:: What this task involves ::
Copy out exactly the lines below that run from the one holding "Proof. apply lifts_trans, F_trans. Qed." to the one holding "by apply differs_only_attribute].", keeping both of those lines and no others.

——————

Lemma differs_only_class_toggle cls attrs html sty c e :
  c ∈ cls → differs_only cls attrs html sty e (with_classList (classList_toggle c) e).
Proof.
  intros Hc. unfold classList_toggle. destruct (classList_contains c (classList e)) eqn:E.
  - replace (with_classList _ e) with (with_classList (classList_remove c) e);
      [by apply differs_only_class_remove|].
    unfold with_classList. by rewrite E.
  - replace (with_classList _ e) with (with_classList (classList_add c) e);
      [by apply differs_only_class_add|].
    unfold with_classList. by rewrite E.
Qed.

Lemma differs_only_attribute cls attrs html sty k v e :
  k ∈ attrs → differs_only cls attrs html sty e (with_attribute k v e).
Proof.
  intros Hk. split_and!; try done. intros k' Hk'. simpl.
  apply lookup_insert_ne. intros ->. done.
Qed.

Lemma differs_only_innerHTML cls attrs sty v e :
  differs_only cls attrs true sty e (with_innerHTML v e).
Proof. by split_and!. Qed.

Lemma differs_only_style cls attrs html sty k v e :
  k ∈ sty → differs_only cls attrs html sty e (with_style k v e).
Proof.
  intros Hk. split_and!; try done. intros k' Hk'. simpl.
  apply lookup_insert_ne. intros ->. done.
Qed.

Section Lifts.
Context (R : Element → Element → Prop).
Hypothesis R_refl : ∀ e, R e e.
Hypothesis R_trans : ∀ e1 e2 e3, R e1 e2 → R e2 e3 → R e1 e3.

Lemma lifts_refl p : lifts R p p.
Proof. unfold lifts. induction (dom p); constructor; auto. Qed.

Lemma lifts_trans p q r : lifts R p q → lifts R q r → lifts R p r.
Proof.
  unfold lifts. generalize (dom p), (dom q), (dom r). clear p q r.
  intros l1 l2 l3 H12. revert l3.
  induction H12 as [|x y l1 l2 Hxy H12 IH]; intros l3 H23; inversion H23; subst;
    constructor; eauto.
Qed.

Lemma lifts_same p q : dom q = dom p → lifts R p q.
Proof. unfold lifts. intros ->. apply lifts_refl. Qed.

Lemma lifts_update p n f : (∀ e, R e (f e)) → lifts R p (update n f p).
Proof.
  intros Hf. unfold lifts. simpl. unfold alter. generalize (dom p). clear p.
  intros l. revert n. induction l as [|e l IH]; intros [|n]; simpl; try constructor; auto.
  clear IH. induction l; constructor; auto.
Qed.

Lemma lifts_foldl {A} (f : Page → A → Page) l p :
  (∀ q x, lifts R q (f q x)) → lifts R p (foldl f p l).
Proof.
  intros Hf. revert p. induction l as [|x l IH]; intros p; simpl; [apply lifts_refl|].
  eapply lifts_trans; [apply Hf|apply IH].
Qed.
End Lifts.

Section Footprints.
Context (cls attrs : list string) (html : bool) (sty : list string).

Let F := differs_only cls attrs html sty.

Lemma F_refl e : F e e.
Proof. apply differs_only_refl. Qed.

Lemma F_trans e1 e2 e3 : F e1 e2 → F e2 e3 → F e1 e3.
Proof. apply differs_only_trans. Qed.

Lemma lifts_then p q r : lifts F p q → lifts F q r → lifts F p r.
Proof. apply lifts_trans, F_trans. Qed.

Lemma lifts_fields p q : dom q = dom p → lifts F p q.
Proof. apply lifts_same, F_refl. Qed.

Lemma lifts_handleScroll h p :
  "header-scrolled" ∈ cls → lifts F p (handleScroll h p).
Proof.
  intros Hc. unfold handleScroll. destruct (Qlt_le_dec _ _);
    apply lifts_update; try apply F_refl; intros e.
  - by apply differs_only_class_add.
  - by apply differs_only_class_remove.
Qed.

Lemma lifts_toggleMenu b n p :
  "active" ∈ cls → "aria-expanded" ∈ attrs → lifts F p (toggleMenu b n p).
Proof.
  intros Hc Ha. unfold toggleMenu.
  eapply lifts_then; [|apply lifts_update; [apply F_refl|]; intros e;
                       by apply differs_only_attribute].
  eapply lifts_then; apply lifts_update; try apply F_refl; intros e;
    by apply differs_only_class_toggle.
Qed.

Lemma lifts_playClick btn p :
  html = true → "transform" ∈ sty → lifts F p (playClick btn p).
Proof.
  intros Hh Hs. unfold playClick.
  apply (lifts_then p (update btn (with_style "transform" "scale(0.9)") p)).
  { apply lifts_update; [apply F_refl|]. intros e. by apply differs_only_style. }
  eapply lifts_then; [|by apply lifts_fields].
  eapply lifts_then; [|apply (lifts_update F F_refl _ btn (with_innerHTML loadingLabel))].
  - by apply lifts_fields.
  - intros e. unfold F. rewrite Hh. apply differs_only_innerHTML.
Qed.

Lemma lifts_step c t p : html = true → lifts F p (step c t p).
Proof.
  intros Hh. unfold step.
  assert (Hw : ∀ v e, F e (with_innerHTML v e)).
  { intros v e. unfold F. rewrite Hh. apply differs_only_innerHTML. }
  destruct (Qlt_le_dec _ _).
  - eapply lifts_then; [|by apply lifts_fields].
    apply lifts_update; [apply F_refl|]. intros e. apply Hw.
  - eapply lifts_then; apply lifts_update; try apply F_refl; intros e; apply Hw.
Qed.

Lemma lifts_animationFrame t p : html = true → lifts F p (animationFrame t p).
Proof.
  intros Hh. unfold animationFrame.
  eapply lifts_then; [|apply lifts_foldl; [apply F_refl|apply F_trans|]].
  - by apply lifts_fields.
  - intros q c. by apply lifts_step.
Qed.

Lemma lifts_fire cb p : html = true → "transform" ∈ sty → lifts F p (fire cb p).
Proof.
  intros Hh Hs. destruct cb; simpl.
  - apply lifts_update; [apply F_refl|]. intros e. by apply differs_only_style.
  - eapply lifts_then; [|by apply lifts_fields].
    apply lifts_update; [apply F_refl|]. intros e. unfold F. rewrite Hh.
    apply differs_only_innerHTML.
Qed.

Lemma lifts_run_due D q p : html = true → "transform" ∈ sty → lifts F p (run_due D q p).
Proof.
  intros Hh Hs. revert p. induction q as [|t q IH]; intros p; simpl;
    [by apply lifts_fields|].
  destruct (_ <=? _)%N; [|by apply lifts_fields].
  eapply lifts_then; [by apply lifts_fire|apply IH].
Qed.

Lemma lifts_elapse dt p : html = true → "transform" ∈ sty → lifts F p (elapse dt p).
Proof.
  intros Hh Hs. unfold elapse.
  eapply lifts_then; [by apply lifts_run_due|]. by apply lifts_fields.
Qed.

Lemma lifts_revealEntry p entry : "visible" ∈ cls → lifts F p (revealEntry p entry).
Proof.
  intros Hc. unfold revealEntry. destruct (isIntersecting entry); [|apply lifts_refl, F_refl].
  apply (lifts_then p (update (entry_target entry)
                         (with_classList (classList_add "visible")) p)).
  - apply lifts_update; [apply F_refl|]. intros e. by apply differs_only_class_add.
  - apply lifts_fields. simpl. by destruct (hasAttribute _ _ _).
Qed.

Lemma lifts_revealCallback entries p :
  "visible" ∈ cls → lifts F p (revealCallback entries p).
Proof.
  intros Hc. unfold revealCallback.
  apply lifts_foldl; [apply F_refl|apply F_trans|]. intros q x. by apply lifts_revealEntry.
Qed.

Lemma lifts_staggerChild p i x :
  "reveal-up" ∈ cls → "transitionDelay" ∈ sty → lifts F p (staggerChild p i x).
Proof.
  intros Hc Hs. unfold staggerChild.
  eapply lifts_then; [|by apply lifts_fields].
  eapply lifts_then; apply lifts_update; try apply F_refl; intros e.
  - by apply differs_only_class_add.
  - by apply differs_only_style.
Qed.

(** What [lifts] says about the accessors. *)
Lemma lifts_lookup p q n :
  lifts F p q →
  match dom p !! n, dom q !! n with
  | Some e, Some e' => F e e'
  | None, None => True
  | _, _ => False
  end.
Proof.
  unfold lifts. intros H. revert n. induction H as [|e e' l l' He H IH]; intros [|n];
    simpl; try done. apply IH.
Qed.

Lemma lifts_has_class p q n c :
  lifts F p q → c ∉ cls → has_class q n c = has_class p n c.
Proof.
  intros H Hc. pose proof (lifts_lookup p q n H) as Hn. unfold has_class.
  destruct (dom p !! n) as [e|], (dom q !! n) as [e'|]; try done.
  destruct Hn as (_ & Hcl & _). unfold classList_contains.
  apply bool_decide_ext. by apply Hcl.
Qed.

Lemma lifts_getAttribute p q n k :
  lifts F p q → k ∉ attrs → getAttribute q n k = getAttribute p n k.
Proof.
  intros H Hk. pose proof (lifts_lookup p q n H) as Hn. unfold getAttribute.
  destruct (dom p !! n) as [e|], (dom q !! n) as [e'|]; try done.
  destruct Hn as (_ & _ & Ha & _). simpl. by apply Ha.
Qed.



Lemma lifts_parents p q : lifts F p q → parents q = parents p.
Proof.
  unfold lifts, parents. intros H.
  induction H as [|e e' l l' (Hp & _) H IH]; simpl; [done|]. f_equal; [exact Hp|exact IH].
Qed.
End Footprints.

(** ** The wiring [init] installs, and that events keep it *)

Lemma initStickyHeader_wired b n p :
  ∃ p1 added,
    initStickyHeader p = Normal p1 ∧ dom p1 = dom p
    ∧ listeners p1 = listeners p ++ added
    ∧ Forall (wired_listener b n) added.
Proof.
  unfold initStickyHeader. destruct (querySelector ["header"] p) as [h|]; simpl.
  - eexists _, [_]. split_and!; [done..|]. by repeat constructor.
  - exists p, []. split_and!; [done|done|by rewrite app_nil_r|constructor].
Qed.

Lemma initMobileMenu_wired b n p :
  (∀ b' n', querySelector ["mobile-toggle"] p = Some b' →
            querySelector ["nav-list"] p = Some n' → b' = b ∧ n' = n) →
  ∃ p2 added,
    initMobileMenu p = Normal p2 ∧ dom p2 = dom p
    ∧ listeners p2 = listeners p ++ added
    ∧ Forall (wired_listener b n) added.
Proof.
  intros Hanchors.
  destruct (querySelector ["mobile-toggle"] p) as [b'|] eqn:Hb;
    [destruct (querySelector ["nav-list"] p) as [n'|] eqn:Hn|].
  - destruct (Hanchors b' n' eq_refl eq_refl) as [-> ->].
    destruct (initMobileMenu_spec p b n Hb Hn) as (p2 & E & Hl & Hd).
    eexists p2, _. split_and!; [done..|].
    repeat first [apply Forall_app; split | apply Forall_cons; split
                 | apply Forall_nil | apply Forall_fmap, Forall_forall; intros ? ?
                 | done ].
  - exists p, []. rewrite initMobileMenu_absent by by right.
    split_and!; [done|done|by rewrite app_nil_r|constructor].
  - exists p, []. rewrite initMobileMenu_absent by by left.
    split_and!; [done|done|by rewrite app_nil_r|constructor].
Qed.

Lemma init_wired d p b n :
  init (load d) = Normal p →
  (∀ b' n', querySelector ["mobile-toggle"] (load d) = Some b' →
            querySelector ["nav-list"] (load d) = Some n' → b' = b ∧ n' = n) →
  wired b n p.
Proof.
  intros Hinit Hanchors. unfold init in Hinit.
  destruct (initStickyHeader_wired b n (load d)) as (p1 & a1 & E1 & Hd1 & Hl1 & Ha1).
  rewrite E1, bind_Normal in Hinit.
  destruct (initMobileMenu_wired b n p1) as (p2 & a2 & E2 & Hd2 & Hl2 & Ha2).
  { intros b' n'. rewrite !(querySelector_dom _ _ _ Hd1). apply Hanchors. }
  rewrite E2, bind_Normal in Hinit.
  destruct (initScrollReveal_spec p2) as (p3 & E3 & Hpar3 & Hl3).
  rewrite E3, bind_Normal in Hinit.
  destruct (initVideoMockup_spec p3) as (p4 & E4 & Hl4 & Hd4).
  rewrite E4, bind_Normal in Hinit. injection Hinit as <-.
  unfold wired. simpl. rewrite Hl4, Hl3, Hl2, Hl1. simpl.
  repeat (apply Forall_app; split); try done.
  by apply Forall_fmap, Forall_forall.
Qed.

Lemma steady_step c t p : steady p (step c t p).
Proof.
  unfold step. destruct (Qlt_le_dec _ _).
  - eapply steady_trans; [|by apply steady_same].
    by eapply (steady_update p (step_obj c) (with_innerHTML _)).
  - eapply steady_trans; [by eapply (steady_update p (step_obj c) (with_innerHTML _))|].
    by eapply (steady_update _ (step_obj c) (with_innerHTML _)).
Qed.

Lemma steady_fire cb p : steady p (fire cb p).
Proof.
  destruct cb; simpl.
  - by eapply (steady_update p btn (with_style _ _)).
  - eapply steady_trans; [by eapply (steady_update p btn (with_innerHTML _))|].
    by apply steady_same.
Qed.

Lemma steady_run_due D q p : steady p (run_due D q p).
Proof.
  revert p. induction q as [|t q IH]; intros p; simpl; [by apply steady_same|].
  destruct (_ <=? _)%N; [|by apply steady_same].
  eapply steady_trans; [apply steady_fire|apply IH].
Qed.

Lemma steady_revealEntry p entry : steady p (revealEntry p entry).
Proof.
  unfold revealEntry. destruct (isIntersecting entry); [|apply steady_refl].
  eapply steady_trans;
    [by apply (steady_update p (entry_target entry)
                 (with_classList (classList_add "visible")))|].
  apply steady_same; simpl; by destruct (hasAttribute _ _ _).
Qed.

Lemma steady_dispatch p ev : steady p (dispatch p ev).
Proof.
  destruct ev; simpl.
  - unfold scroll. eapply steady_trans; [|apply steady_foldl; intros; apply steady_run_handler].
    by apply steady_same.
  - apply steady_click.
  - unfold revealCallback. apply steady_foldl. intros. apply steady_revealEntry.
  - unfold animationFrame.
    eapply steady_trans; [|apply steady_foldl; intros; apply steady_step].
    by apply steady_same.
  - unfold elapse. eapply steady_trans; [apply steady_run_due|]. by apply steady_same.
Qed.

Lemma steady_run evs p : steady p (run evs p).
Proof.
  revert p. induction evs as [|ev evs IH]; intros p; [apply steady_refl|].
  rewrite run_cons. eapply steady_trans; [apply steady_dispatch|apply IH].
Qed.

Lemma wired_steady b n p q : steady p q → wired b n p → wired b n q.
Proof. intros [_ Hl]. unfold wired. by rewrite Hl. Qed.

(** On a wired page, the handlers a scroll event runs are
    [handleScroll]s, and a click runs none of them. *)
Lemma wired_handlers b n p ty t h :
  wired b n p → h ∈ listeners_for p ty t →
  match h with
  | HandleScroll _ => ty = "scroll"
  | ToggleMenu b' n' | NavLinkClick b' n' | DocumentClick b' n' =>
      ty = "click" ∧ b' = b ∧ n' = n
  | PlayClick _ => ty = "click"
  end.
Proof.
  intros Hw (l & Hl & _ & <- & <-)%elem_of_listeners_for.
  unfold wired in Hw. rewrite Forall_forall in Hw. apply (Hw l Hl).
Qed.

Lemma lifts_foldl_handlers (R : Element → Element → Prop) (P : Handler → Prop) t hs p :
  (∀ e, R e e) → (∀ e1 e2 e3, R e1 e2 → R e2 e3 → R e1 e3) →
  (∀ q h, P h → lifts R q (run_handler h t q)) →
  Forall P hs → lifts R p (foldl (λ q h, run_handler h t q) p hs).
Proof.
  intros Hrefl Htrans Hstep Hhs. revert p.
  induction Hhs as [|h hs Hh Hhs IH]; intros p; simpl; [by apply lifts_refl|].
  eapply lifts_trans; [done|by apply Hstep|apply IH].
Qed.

——————

:: Exercise solution ::
Proof. apply lifts_trans, F_trans. Qed.

Lemma lifts_fields p q : dom q = dom p → lifts F p q.
Proof. apply lifts_same, F_refl. Qed.

Lemma lifts_handleScroll h p :
  "header-scrolled" ∈ cls → lifts F p (handleScroll h p).
Proof.
  intros Hc. unfold handleScroll. destruct (Qlt_le_dec _ _);
    apply lifts_update; try apply F_refl; intros e.
  - by apply differs_only_class_add.
  - by apply differs_only_class_remove.
Qed.

Lemma lifts_toggleMenu b n p :
  "active" ∈ cls → "aria-expanded" ∈ attrs → lifts F p (toggleMenu b n p).
Proof.
  intros Hc Ha. unfold toggleMenu.
  eapply lifts_then; [|apply lifts_update; [apply F_refl|]; intros e;
                       by apply differs_only_attribute].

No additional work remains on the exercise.